- A lack of access to jobs at the top of the company continues to drive the gender pay gap, according to research from PayScale. The new study, The State of the Gender Pay Gap in 2019, offers insight into where the system breaks down for women and people of color — and data suggests that an "opportunity gap" may be the primary reason wage parity does not yet exist.
- Women face more barriers in the workplace that keep them in lower paid, lower level “individual contributor positions” as opposed to their male counterparts at the executive and management levels, the research noted. When women of color are factored into the equation, additional biases and barriers block their ability to reach parity.
- Although modestly improved by 1% over the previous year, women still earn only 79 cents for every dollar earned by men. This data measures median salary without regard to job type, location, seniority, years of experience or industry. The controlled pay gap is only 98 cents to every dollar — but that stat does not paint the whole picture, PayScale said, as women of color consistently earn less than white men.
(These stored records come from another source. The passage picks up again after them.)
(* ===== verification/Ipv4.v ===== *)
(** * The IPv4 header: class IPv4 of kernel/UProtocols.cc

    The fields of the header, its checksum and the test a received packet has to pass.  The
    accessors of the class hide those of the frame: [GetDataAs] and [SetData] here are relative
    to the end of the header, whose length is read from the packet each time; [SetData] also
    brings the total length up to date.

    The setters of fields narrower than their byte or word read the old value with the hiding
    accessor, that is, from the payload instead of the header. *)

From stdpp Require Import base list.
From Stdlib Require Import ZArith Lia.
From S2P Require Import Prelude CString Bytes Frame Checksum.
Open Scope Z_scope.

Definition EtherType : Z := 2048.             (* 0x0800 *)
Definition HeaderSizeMin : Z := 20.
Definition Identification : nat := 4.
Definition Flags : nat := 6.
Definition FragmentOffset : nat := 6.
Definition TimeToLive : nat := 8.
Definition Protocol : nat := 9.
Definition HeaderChecksum : nat := 10.
Definition SourceAddress : nat := 12.
Definition DestinationAddress : nat := 16.
Definition Options : Z := 20.
#[export] Hint Unfold Identification Flags FragmentOffset TimeToLive Protocol HeaderChecksum SourceAddress
  DestinationAddress : offsets.

Definition GetVersion (f : frame) : Z := Z.shiftr (Z.land (Frame.GetDataAs 1 0 true f) 240) 4.
Definition GetInternetHeaderLength (f : frame) : Z := Z.land (Frame.GetDataAs 1 0 true f) 15.
Definition GetDifferentiatedServicesCodePoint (f : frame) : Z := Z.shiftr (Z.land (Frame.GetDataAs 1 1 true f) 252) 2.
Definition GetExplicitCongestionNotification (f : frame) : Z := Z.land (Frame.GetDataAs 1 1 true f) 3.
Definition GetTotalLength (f : frame) : Z := Frame.GetDataAs 2 2 true f.
Definition GetIdentification (f : frame) : Z := Frame.GetDataAs 2 Identification true f.
Definition GetFlags (f : frame) : Z := u8 (Z.shiftr (Z.land (Frame.GetDataAs 2 Flags true f) 57344) 13).
Definition GetFragmentOffset (f : frame) : Z := Z.land (Frame.GetDataAs 2 FragmentOffset true f) 8191.
Definition GetTimeToLive (f : frame) : Z := Frame.GetDataAs 1 TimeToLive true f.
Definition GetProtocol (f : frame) : Z := Frame.GetDataAs 1 Protocol true f.
Definition GetHeaderChecksum (f : frame) : Z := Frame.GetDataAs 2 HeaderChecksum true f.
Definition GetSourceAddress (f : frame) : Z := Frame.GetDataAs 4 SourceAddress false f.
Definition GetSourceAddressBE (f : frame) : Z := Frame.GetDataAs 4 SourceAddress true f.
Definition GetDestinationAddress (f : frame) : Z := Frame.GetDataAs 4 DestinationAddress false f.
Definition GetDestinationAddressBE (f : frame) : Z := Frame.GetDataAs 4 DestinationAddress true f.

(** The length of the header, [GetInternetHeaderLength() * sizeof(DWORD)]. *)
Definition header (f : frame) : Z := GetInternetHeaderLength f * 4.
(** Where the data of the packet are in the array. *)
Definition data_at (f : frame) (Start : nat) : nat := Payload + Z.to_nat (header f) + Start.

Definition GetOptions (f : frame) : option (list Z) := Frame.GetData Options (header f - HeaderSizeMin) f.
Definition GetData (Start Size : Z) (f : frame) : option (list Z) := Frame.GetData (header f + Start) Size f.
Definition GetDataAs (n Start : nat) (Reverse : bool) (f : frame) : Z := get_at n Reverse (data_at f Start) f.

Definition DataSize (f : frame) : Z := GetTotalLength f - header f.

Definition SetTotalLength (v : Z) (f : frame) : frame := Frame.SetDataFrom 2 v 2 true f.
Definition SetData (src : list Z) (Start : Z) (f : frame) : option frame :=
  (fun f => SetTotalLength (Frame.DataSize f) f) <$> Frame.SetData src (header f + Start) f.
Definition SetDataFrom (n : nat) (v : Z) (Start : nat) (Reverse : bool) (f : frame) : frame :=
  let f := set_at n Reverse (data_at f Start) v f in SetTotalLength (Frame.DataSize f) f.

Definition SetVersion (v : Z) (f : frame) : frame :=
  let Field := GetDataAs 1 0 true f in
  Frame.SetDataFrom 1 (Z.lor (Z.ldiff Field 240) (Z.land (u8 (Z.shiftl v 4)) 240)) 0 true f.
Definition SetInternetHeaderLength (v : Z) (f : frame) : frame :=
  let Field := GetDataAs 1 0 true f in
  Frame.SetDataFrom 1 (Z.lor (Z.ldiff Field 15) (Z.land v 15)) 0 true f.
(** These two store at the offset of the version. *)
Definition SetDifferentiatedServicesCodePoint (v : Z) (f : frame) : frame :=
  let Field := GetDataAs 1 1 true f in
  Frame.SetDataFrom 1 (Z.lor (Z.ldiff Field 252) (Z.land (u8 (Z.shiftl v 2)) 252)) 0 true f.
Definition SetExplicitCongestionNotification (v : Z) (f : frame) : frame :=
  let Field := GetDataAs 1 1 true f in
  Frame.SetDataFrom 1 (Z.lor (Z.ldiff Field 3) (Z.land v 3)) 0 true f.
Definition SetIdentification (v : Z) (f : frame) : frame := Frame.SetDataFrom 2 v Identification true f.
Definition SetFlags (v : Z) (f : frame) : frame :=
  let Field := GetDataAs 2 Flags true f in
  Frame.SetDataFrom 2 (Z.lor (Z.ldiff Field 57344) (Z.land (u16 (Z.shiftl v 13)) 57344)) Flags true f.
Definition SetFragmentOffset (v : Z) (f : frame) : frame :=
  let Field := GetDataAs 2 FragmentOffset true f in
  Frame.SetDataFrom 2 (Z.lor (Z.ldiff Field 8191) (Z.land v 8191)) FragmentOffset true f.
Definition SetTimeToLive (v : Z) (f : frame) : frame := Frame.SetDataFrom 1 v TimeToLive true f.
Definition SetProtocol (v : Z) (f : frame) : frame := Frame.SetDataFrom 1 v Protocol true f.
Definition SetHeaderChecksum (v : Z) (f : frame) : frame := Frame.SetDataFrom 2 v HeaderChecksum true f.
Definition SetSourceAddress (v : Z) (f : frame) : frame := Frame.SetDataFrom 4 v SourceAddress false f.
Definition SetDestinationAddress (v : Z) (f : frame) : frame := Frame.SetDataFrom 4 v DestinationAddress false f.

Definition SetOptions (src : list Z) (f : frame) : option frame :=
  let RemoveSize := header f - HeaderSizeMin in
  let n := HeaderSizeMin + Z.of_nat (length src) in
  (if RemoveSize =? 0 then Some f else EraseData Options RemoveSize f) ≫= fun f =>
  (fun f => SetInternetHeaderLength (if n mod 4 =? 0 then n / 4 else n / 4 + 1) f) <$> InsertData src Options f.

(** The ten words of a header without options. *)
Definition VerifyChecksum (ComputeOnly : bool) (f : frame) : Z :=
  complement (sum_words (fun i => Frame.GetDataAs 2 (i * 2) true f)
                (if ComputeOnly then Some (HeaderChecksum / 2)%nat else None) 10 0).

Definition IsValid (f : frame) : bool :=
  let DataLength := Frame.DataSize f in
  ((20 <=? DataLength) && (VerifyChecksum false f =? 0) && (GetVersion f =? 4) && (header f <=? DataLength) &&
   (GetTotalLength f <=? DataLength) && negb (GetTimeToLive f =? 0))%bool.

Definition Resize (NewSize : Z) (f : frame) : option frame :=
  SetTotalLength NewSize <$> Frame.Resize (HeaderSize + NewSize) f.

(** The constructor.  The total length is set before there is one to compute it from. *)
Definition IPv4 `{Fresh} : frame :=
  let f := SetEtherType EtherType EthernetFrame in
  let f := SetVersion 4 f in
  let f := SetInternetHeaderLength 5 f in
  let f := SetFlags 2 f in
  SetTotalLength (DataSize f) f.

Definition IPSplit (Addr : Z) : list Z := le_bytes 4 Addr.

(** [while (Mask) { Mask >>= 1; ++N; }]: a mask has 32 bits. *)
Fixpoint mask_bits (fuel : nat) (Mask N : Z) : Z :=
  if Mask =? 0 then N else match fuel with O => N | S f => mask_bits f (Z.shiftr Mask 1) (N + 1) end.
Definition MaskToNum (Mask : Z) : Z := if Mask =? 0 then 32 else mask_bits 32 Mask 0.
Definition GetNetAddress (Addr Mask : Z) : Z := Z.land Addr Mask.
Definition GetBroadcastAddress (Addr Mask : Z) : Z := Z.lor Addr (u32 (Z.lnot Mask)).

(** ** The header checksum *)

Lemma word_range i f : frame_ok f -> (i < 700)%nat -> 0 <= Frame.GetDataAs 2 (i * 2) true f < 2 ^ 16.
Proof. intros Hf Hi. apply (get_at_range 2); [done|unfold Payload; lia]. Qed.

Lemma VerifyChecksum_range b f : frame_ok f -> 0 <= VerifyChecksum b f < 2 ^ 16.
Proof.
  intros Hf. apply complement_range.
  assert (Hw : forall i, (i < 10)%nat -> 0 <= Frame.GetDataAs 2 (i * 2) true f < 2 ^ 16) by (intros; apply word_range; [done|lia]).
  rewrite sum_words_total by (first [exact Hw|lia]). pose proof (total_bounds _ (if b then Some (HeaderChecksum / 2)%nat else None) 10 Hw). lia.
Qed.

(** A header whose checksum has been computed verifies. *)
Lemma header_verifies f : frame_ok f -> VerifyChecksum false (SetHeaderChecksum (VerifyChecksum true f) f) = 0.
Proof.
  intros Hf. unfold VerifyChecksum at 1, SetHeaderChecksum, Frame.SetDataFrom.
  apply (checksum_verifies (fun i => Frame.GetDataAs 2 (i * 2) true f) _ 5).
  - lia.
  - lia.
  - lia.
  - intros i Hi. apply word_range; [done|lia].
  - intros i Hi Hne. unfold Frame.GetDataAs. by frame_field.
  - unfold Frame.GetDataAs. change (5 * 2)%nat with HeaderChecksum. frame_field.
    pose proof (VerifyChecksum_range true f Hf). change (256 ^ Z.of_nat 2) with (2 ^ 16).
    rewrite Z.mod_small by done. done.
Qed.

(** ** The length of the header *)

Lemma header_range f : frame_ok f -> 0 <= header f <= 60.
Proof.
  intros Hf. unfold header, GetInternetHeaderLength. change 15 with (Z.ones 4). rewrite Z.land_ones by lia. lia_dm.
Qed.

Lemma header_set_at n r p v f : length (Data f) = 1518%nat -> (15 <= p)%nat -> (p + n <= 1518)%nat ->
  header (set_at n r p v f) = header f.
Proof.
  intros Hl Hp Hn. unfold header, GetInternetHeaderLength, Frame.GetDataAs. by frame_field.
Qed.
Lemma header_put p src f : length (Data f) = 1518%nat -> (15 <= p)%nat -> (p + length src <= 1518)%nat ->
  header (put p src f) = header f.
Proof. intros Hl Hp Hn. unfold header, GetInternetHeaderLength, Frame.GetDataAs. by frame_field. Qed.

(** ** Masks *)

Lemma mask_bits_spec fuel m n : 0 <= m < 2 ^ Z.of_nat fuel ->
  mask_bits fuel m n = n + (if m =? 0 then 0 else Z.log2 m + 1).
Proof.
  revert m n. induction fuel as [|fuel IH]; intros m n Hm; cbn [mask_bits].
  { assert (m = 0) as -> by (simpl in Hm; lia). cbn. lia. }
  destruct (Z.eqb_spec m 0) as [->|Hne]; [lia|]. rewrite IH.
  2: { rewrite Z.shiftr_div_pow2 by lia. rewrite Nat2Z.inj_succ, Z.pow_succ_r in Hm by lia. lia_dm. }
  destruct (Z.eqb_spec (Z.shiftr m 1) 0) as [E|E].
  - rewrite Z.shiftr_div_pow2 in E by lia. assert (m = 1) as -> by lia_dm. cbn. lia.
  - rewrite Z.log2_shiftr by lia. assert (0 < Z.log2 m).
    { apply Z.log2_pos. rewrite Z.shiftr_div_pow2 in E by lia. lia_dm. } lia.
Qed.

(** The mask of an [n]-bit network, first address byte in the low bits. *)
Lemma MaskToNum_prefix n : 1 <= n <= 32 -> MaskToNum (2 ^ n - 1) = n.
Proof.
  intros Hn. unfold MaskToNum. assert (2 ^ 1 <= 2 ^ n) by (apply Z.pow_le_mono_r; lia).
  assert (2 ^ n <= 2 ^ 32) by (apply Z.pow_le_mono_r; lia).
  rewrite (proj2 (Z.eqb_neq _ 0)) by lia. rewrite mask_bits_spec by lia. rewrite (proj2 (Z.eqb_neq _ 0)) by lia.
  change (2 ^ n - 1) with (Z.pred (2 ^ n)). rewrite Z.log2_pred_pow2 by lia. lia.
Qed.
Most experts agree that wage disparity is not improving for women — and, according to the Economic Policy Institute, it may only get worse going into 2019. Women may be paid up to 45% less than men for the same job in certain fields, a Hired report showed, and women's actual earnings may only be 49% of men's earnings once measured by total earnings "across the most recent 15 years for all workers who worked in at least one year," a Georgetown study noted. At the current rate, pay equity won't be reached for another 108 years, the World Economic Forum revealed in its gender gap index at the end of 2018.
Some solutions have seen some success. Government-mandated disclosures have been shown to narrow the gender wage gap, according to research published in February; Danish legislation that required companies with more than 35 employees to report on gender pay gaps brought about pay gap shrinkage for those companies, the research revealed. Activist investors have also turned sharp eyes on the gender pay gap, prompting big name companies to disclose their pay gaps (and thus encourage work to fix them).
In turn, companies are jumping on the equity bandwagon, publishing their unadjusted pay gaps and generally going more public with the issue. In Silicon Valley, some leaders have made parity a priority, and discussed the issue last year on Equal Pay Day. To manage their brand and assure fairness in the workplace, businesses will need to keep focus on this issue, not just as an annual discussion, but as a driver for change and equality across gender and racial lines.